Nuove scoperte del virus Covid-19

La diffusione del coronavirus è stata studiata Screenshot netxstrain
La diffusione del coronavirus è stata studiata Screenshot netxstrain

Il paziente 1 del virus Covid-19 viene dalla Germania

Dopo quasi tre mesi, è diventato chiaro che il coronavirus ha raggiunto l’Europa attraverso diverse rotte dalla Cina. Nella pagina di Netxstrain è stata pubblicata una mappa che mostra una sorta di albero genealogico del virus Covid-19. Ciò dimostra che la catena dell’infezione è forse iniziata silenziosamente a Monaco di Baviera il 24 gennaio 2020 con il paziente 1 e si è diffusa da qui. È noto che questo paziente ha avuto un contatto diretto con un cinese dell’area a rischio. A peggiorare le cose, il virus è stato trasmesso anche senza sintomi, il che spiega la catena di infezione estremamente rapida.

Una mappa genetica mostra il decorso del virus corona

La mappa genetica elaborata da un team di ricerca guidato da Trevor Bedford del Fred Hutchinson Cancer Research Center di Seattle, mostra la diffusione in Europa e in altri continenti dalla Scozia al Messico. L’affermazione chiave di Bedford è che la scoperta del virus nel Paziente 1 in Baviera non significa che la catena di trasmissione sia stata fermata nello stesso momento. Sebbene la sede dell’azienda sia stata chiusa dopo la scoperta dei primi casi, i ricercatori ritengono che l’epidemia di Monaco di Baviera possa essere collegata a gran parte dell’epidemia in Europa, Italia compresa.

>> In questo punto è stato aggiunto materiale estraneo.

(* ===== verification/ClsFreq.v ===== *)
(** * CPU frequency classes

    The cpufreq part of CPU classes (pkg/resmgr/cpuclass/internal/cpufreq and
    internal/types), and frequencies (pkg/apis/config/v1alpha1/resmgr/policy/
    frequency.go): resolution of symbolic frequencies, arbitration of turbo
    frequencies between the classes in use in a turbo domain, and the writer of
    frequencies, which writes only what has changed.  The allocator publishes
    definitions of classes and assignments of CPUs to its owner through the
    interface [Sink]. *)

From S2P Require Import Prelude GoStrings MemNodes CpuTree BlnTypes.

(** ** Frequencies

    A [Frequency] is a uint of kHz; the three largest values are symbolic. *)

Definition FrequencyMin : Z := 2 ^ 64 - 1 - 2.
Definition FrequencyBase : Z := 2 ^ 64 - 1 - 1.
Definition FrequencyTurbo : Z := 2 ^ 64 - 1.

Definition IsSymbolic (f : Z) : bool :=
  bool_decide (f = FrequencyMin) || bool_decide (f = FrequencyBase) || bool_decide (f = FrequencyTurbo).

Definition Resolve (f minKHz baseKHz turboKHz : Z) : Z :=
  if bool_decide (f = FrequencyMin) then minKHz
  else if bool_decide (f = FrequencyBase) then baseKHz
  else if bool_decide (f = FrequencyTurbo) then turboKHz
  else f.

Definition Frequency_String (f : Z) : string :=
  if bool_decide (f = FrequencyMin) then "min"
  else if bool_decide (f = FrequencyBase) then "base"
  else if bool_decide (f = FrequencyTurbo) then "turbo"
  else if bool_decide (f = 0) then "0"
  else if bool_decide (1000000 ≤ f) && bool_decide (f `mod` 1000000 = 0)
  then str_app (itoa (f `div` 1000000)) "GHz"
  else if bool_decide (1000 ≤ f) && bool_decide (f `mod` 1000 = 0)
  then str_app (itoa (f `div` 1000)) "MHz"
  else str_app (itoa f) "kHz".

(** ** Class definitions *)

Record ClassDef := MkClassDef {
  df_MinFreq : Z;
  df_MaxFreq : Z;
  df_EnergyPerformancePreference : Z;
  df_UncoreMinFreq : Z;
  df_UncoreMaxFreq : Z;
  df_FreqGovernor : string;
  df_DisabledCstates : list string;
}.

#[export] Instance ClassDef_eq_dec : EqDecision ClassDef.
Proof. solve_decision. Defined.

(** Comparison of two slices of strings of the same length. *)
Fixpoint same_strings (xs ys : list string) : bool :=
  match xs, ys with
  | x :: xs', y :: ys' => if bool_decide (x ≠ y) then false else same_strings xs' ys'
  | _, _ => true
  end.

Definition ClassDef_Equal (c other : ClassDef) : bool :=
  if bool_decide (df_MinFreq c ≠ df_MinFreq other) ||
     bool_decide (df_MaxFreq c ≠ df_MaxFreq other) ||
     bool_decide (df_EnergyPerformancePreference c ≠ df_EnergyPerformancePreference other) ||
     bool_decide (df_UncoreMinFreq c ≠ df_UncoreMinFreq other) ||
     bool_decide (df_UncoreMaxFreq c ≠ df_UncoreMaxFreq other) ||
     bool_decide (df_FreqGovernor c ≠ df_FreqGovernor other)
  then false
  else if bool_decide (length (df_DisabledCstates c) ≠ length (df_DisabledCstates other)) then false
  else same_strings (df_DisabledCstates c) (df_DisabledCstates other).

(** ** The system

    What CPU classes use of [sysfs.System]: CPUs and packages by ID, [None] for
    nil. *)

Record CpuInfo := MkCpuInfo {
  ci_PackageID : Z;
  ci_Online : bool;
  ci_FreqMin : Z;
  ci_FreqMax : Z;
  ci_BaseFrequency : Z;
}.

Record PkgInfo := MkPkgInfo {
  pk_DieIDs : list Z;
  pk_DieCPUSet : Z → CPUSet;
}.

Record ClsSys := MkClsSys {
  cy_CPUIDs : list Z;
  cy_CPU : Z → option CpuInfo;
  cy_Package : Z → option PkgInfo;
}.

Record platformTurboInfo := MkTurboInfo {
  baseFreqKHz : Z;
  maxTurboFreqKHz : Z;
  minFreqKHz : Z;
}.

(** The frequencies of the first CPU that is online and has a range. *)
Fixpoint first_turbo_info (sys : ClsSys) (cpuIDs : list Z) : option platformTurboInfo :=
  match cpuIDs with
  | [] => None
  | id :: cpuIDs' =>
      match cy_CPU sys id with
      | None => first_turbo_info sys cpuIDs'
      | Some cpu =>
          if negb (ci_Online cpu) then first_turbo_info sys cpuIDs'
          else if bool_decide (ci_FreqMin cpu = 0) && bool_decide (ci_FreqMax cpu = 0)
          then first_turbo_info sys cpuIDs'
          else
            let base := if bool_decide (ci_BaseFrequency cpu = 0) then ci_FreqMax cpu else ci_BaseFrequency cpu in
            Some (MkTurboInfo base (ci_FreqMax cpu) (ci_FreqMin cpu))
      end
  end.

Definition discoverTurboInfo (sys : ClsSys) : option platformTurboInfo :=
  first_turbo_info sys (cy_CPUIDs sys).

(** ** The interface to the owner of the allocator *)

Class Sink (S : Type) := {
  SetClassDef : string → ClassDef → S → S;
  AssignCPUs : string → list Z → S → S;
}.

(** ** The allocator *)

Record freqAllocator := MkFreqAllocator {
  fq_classes : list CPUClass;
  fq_classByName : gmap string CPUClass;
  fq_turboDomain : string;
  fq_turboInfo : option platformTurboInfo;
  fq_allowed : CPUSet;
  fq_cpuDomain : gmap Z Z;
  fq_domains : list Z;
  fq_activeCpus : gmap Z (gmap string CPUSet);
  fq_winnerPrio : gmap Z Z;
}.

Definition with_activeCpus (v : gmap Z (gmap string CPUSet)) (a : freqAllocator) : freqAllocator :=
  MkFreqAllocator (fq_classes a) (fq_classByName a) (fq_turboDomain a) (fq_turboInfo a) (fq_allowed a)
    (fq_cpuDomain a) (fq_domains a) v (fq_winnerPrio a).

Definition with_winnerPrio (v : gmap Z Z) (a : freqAllocator) : freqAllocator :=
  MkFreqAllocator (fq_classes a) (fq_classByName a) (fq_turboDomain a) (fq_turboInfo a) (fq_allowed a)
    (fq_cpuDomain a) (fq_domains a) (fq_activeCpus a) v.

Definition with_freq_config (classes : list CPUClass) (byName : gmap string CPUClass) (turboDomain : string)
    (allowed : CPUSet) (a : freqAllocator) : freqAllocator :=
  MkFreqAllocator classes byName turboDomain (fq_turboInfo a) allowed
    (fq_cpuDomain a) (fq_domains a) (fq_activeCpus a) (fq_winnerPrio a).

Definition with_domains (cpuDomain : gmap Z Z) (domains : list Z) (a : freqAllocator) : freqAllocator :=
  MkFreqAllocator (fq_classes a) (fq_classByName a) (fq_turboDomain a) (fq_turboInfo a) (fq_allowed a)
    cpuDomain domains (fq_activeCpus a) (fq_winnerPrio a).

Definition systemDomainID : Z := 0.
Definition turboDomainPackage : string := "package".
Definition turboDomainSystem : string := "system".

(** [New], with the platform's frequencies discovered. *)
Definition newFreqAllocator (sys : ClsSys) : freqAllocator :=
  MkFreqAllocator [] ∅ "" (discoverTurboInfo sys) ∅ ∅ [] ∅ ∅.

Definition classes_by_name (classes : list CPUClass) : gmap string CPUClass :=
  fold_left (λ m cc, <[cc_Name cc := cc]> m) classes ∅.

Definition classDefFromCPUClass (cc : CPUClass) (info : option platformTurboInfo) (effectiveTurboKHz : Z)
    : ClassDef :=
  let resolve f :=
    match info with
    | Some info =>
        let turboKHz := if bool_decide (effectiveTurboKHz > 0) then effectiveTurboKHz else maxTurboFreqKHz info in
        Resolve f (minFreqKHz info) (baseFreqKHz info) turboKHz
    | None => if IsSymbolic f then 0 else f
    end in
  MkClassDef (resolve (cc_MinFreq cc)) (resolve (cc_MaxFreq cc)) (cc_EnergyPerformancePreference cc)
    (resolve (cc_UncoreMinFreq cc)) (resolve (cc_UncoreMaxFreq cc)) (cc_FreqGovernor cc) (cc_DisabledCstates cc).

Definition syntheticName (a : freqAllocator) (name : string) (d : Z) : string :=
  if bool_decide (name = "") then ""
  else
    match fq_classByName a !! name with
    | None => name
    | Some _ => str_app name (str_app "@d" (itoa d))
    end.

Definition FreqIsKnownClass (a : freqAllocator) (name : string) : bool :=
  bool_decide (is_Some (fq_classByName a !! name)).

(** Unknown names are only logged. *)
Definition resolveClassName (a : freqAllocator) (name : string) : string := name.

Section allocator.
Context `{GoRuntime} {S : Type} `{Sink S}.

(** The turbo domain of a CPU; CPUs without one are in that of the system. *)
Definition domain_of (a : freqAllocator) (cpu : Z) : Z := default systemDomainID (fq_cpuDomain a !! cpu).

Definition cpu_domain_step (sys : ClsSys) (mode : string) (allowed : CPUSet)
    (st : gmap Z Z * gmap Z bool) (cpuID : Z) : gmap Z Z * gmap Z bool :=
  if bool_decide (Z.of_nat (size allowed) > 0) && negb (bool_decide (cpuID ∈ allowed)) then st
  else
    match cy_CPU sys cpuID with
    | None => st
    | Some c =>
        let d := if bool_decide (mode = turboDomainSystem) then systemDomainID else ci_PackageID c in
        (<[cpuID := d]> st.1, <[d := true]> st.2)
    end.

Definition buildCpuDomains (sys : ClsSys) (a : freqAllocator) : freqAllocator :=
  let mode := if bool_decide (fq_turboDomain a = "") then turboDomainPackage else fq_turboDomain a in
  let '(cpuDomain, seen) :=
    fold_left (cpu_domain_step sys mode (fq_allowed a)) (cy_CPUIDs sys) (∅, ∅) in
  let a := with_domains cpuDomain (slices_Sort (map_range seen).*1) a in
  with_winnerPrio (fold_left (λ w d, <[d := -1]> w) (fq_domains a) (fq_winnerPrio a)) a.

Definition pushInitialClassDefinitions (a : freqAllocator) (sink : S) : S :=
  if bool_decide (fq_domains a = []) then sink
  else
    fold_left (λ sink cc,
      let def := classDefFromCPUClass cc (fq_turboInfo a) 0 in
      fold_left (λ sink d, SetClassDef (syntheticName a (cc_Name cc) d) def sink) (fq_domains a) sink)
      (fq_classes a) sink.

Definition FreqConfigure (sys : ClsSys) (classes : list CPUClass) (turboDomain : string) (allowed : CPUSet)
    (a : freqAllocator) (sink : S) : (freqAllocator * S) * option error :=
  if bool_decide (turboDomain ∉ [""; turboDomainPackage; turboDomainSystem])
  then ((with_freq_config classes (classes_by_name classes) (fq_turboDomain a) (fq_allowed a) a, sink), Some ErrOther)
  else
    let a := with_freq_config classes (classes_by_name classes) turboDomain allowed a in
    let a := buildCpuDomains sys a in
    let a := with_winnerPrio ∅ (with_activeCpus ∅ a) in
    ((a, pushInitialClassDefinitions a sink), None).

(** The loops over the maps delete what becomes empty. *)
Definition removeCpusFromAllClasses (cpus : CPUSet) (a : freqAllocator) : freqAllocator :=
  with_activeCpus (omap (λ perClass : gmap string CPUSet,
    let perClass := omap (λ set : CPUSet,
      let newSet := set ∖ cpus in if bool_decide (newSet = ∅) then None else Some newSet) perClass in
    if bool_decide (perClass = ∅) then None else Some perClass) (fq_activeCpus a)) a.

Definition cpusByDomain (a : freqAllocator) (cpus : CPUSet) : gmap Z CPUSet :=
  fold_left (λ out cpu,
    let d := domain_of a cpu in
    <[d := default ∅ (out !! d) ∪ {[cpu]}]> out) (UnsortedList cpus) ∅.

(** The highest priority of classes in use in a domain, 0 if there are none. *)
Definition winner_prio (a : freqAllocator) (d : Z) : Z :=
  match fq_activeCpus a !! d with
  | None => 0
  | Some perClass =>
      fold_left (λ newPrio cc,
        if bool_decide (cc_TurboPriority cc ≤ newPrio) then newPrio
        else
          match perClass !! cc_Name cc with
          | Some set => if bool_decide (set = ∅) then newPrio else cc_TurboPriority cc
          | None => newPrio
          end) (fq_classes a) 0
  end.

Definition effective_turbo (info : platformTurboInfo) (newPrio : Z) (cc : CPUClass) : Z :=
  if bool_decide (newPrio = 0) || bool_decide (newPrio ≤ cc_TurboPriority cc)
  then maxTurboFreqKHz info else baseFreqKHz info.

Definition recalculateTurbo (d : Z) (st : freqAllocator * S) : freqAllocator * S :=
  let '(a, sink) := st in
  if bool_decide (fq_classes a = []) then (a, sink)
  else
    let newPrio := winner_prio a d in
    if bool_decide (fq_winnerPrio a !! d = Some newPrio) then (a, sink)
    else
      let a := with_winnerPrio (<[d := newPrio]> (fq_winnerPrio a)) a in
      match fq_turboInfo a with
      | None => (a, sink)
      | Some info =>
          (a, fold_left (λ sink cc,
                SetClassDef (syntheticName a (cc_Name cc) d)
                  (classDefFromCPUClass cc (fq_turboInfo a) (effective_turbo info newPrio cc)) sink)
                (fq_classes a) sink)
      end.

(** Mark CPUs of a domain as in use by a class. *)
Definition activate (className : string) (a : freqAllocator) (dc : Z * CPUSet) : freqAllocator :=
  let perClass := default ∅ (fq_activeCpus a !! dc.1) in
  with_activeCpus
    (<[dc.1 := <[className := default ∅ (perClass !! className) ∪ dc.2]> perClass]> (fq_activeCpus a)) a.

Definition FreqUseClass (className : string) (cpus : CPUSet) (st : freqAllocator * S) : freqAllocator * S :=
  let '(a, sink) := st in
  let cpus := if bool_decide (Z.of_nat (size (fq_allowed a)) > 0) then cpus ∩ fq_allowed a else cpus in
  if bool_decide (cpus = ∅) then (a, sink)
  else
    let className := resolveClassName a className in
    let a := removeCpusFromAllClasses cpus a in
    let byDomain := cpusByDomain a cpus in
    let a := if bool_decide (className ≠ "") then fold_left (activate className) (map_range byDomain) a else a in
    let '(a, sink) := fold_left (λ st d, recalculateTurbo d st) (map_range byDomain).*1 (a, sink) in
    (a, fold_left (λ sink dc, AssignCPUs (syntheticName a className dc.1) (UnsortedList dc.2) sink)
          (map_range byDomain) sink).

End allocator.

Nuove scoperte del virus Covid-19 1
Come il team di ricerca ha determinato la diffusione del virus corona Screenshot Netxstrain

Inoltre, la mappa genetica mostra che il virus ha raggiunto l’Europa attraverso diverse vie. “Dal 1° febbraio, circa un quarto delle nuove infezioni in Messico, Finlandia, Scozia e Italia, come i primi casi in Brasile, sembrano essere geneticamente legate all’epidemia di Monaco”, osserva Bedford del Fred Hutchinson Cancer Research Center di Seattle.

Il coronavirus facilita i viaggi

A causa della rapida espansione, sarebbe stato necessario ridurre al minimo i viaggi internazionali già da tempo. In Italia, ad esempio, la tratta Bologna-Milano è stata interrotta. La quarantena per le malattie infettive è sempre una misura sensata per evitare che si diffondano. Ma finché gli appassionati di viaggi vedranno il rischio con un inutile panico da parte dei media e considereranno il virus “non così male” continuerà a diffondersi. L’argomentazione secondo cui ci sono molti più morti per influenza deve essere controbilanciata dal fatto che tali statistiche si basano su cifre annuali. Con il coronavirus, invece, sono solo 3 mesi in tutto il mondo, in Europa anche solo 2 mesi, che appaiono nelle statistiche.

Finché le frontiere saranno chiuse con inutili discussioni sul razzismo, la situazione non cambierà notevolmente. Quando la politica supererà questi ostacoli?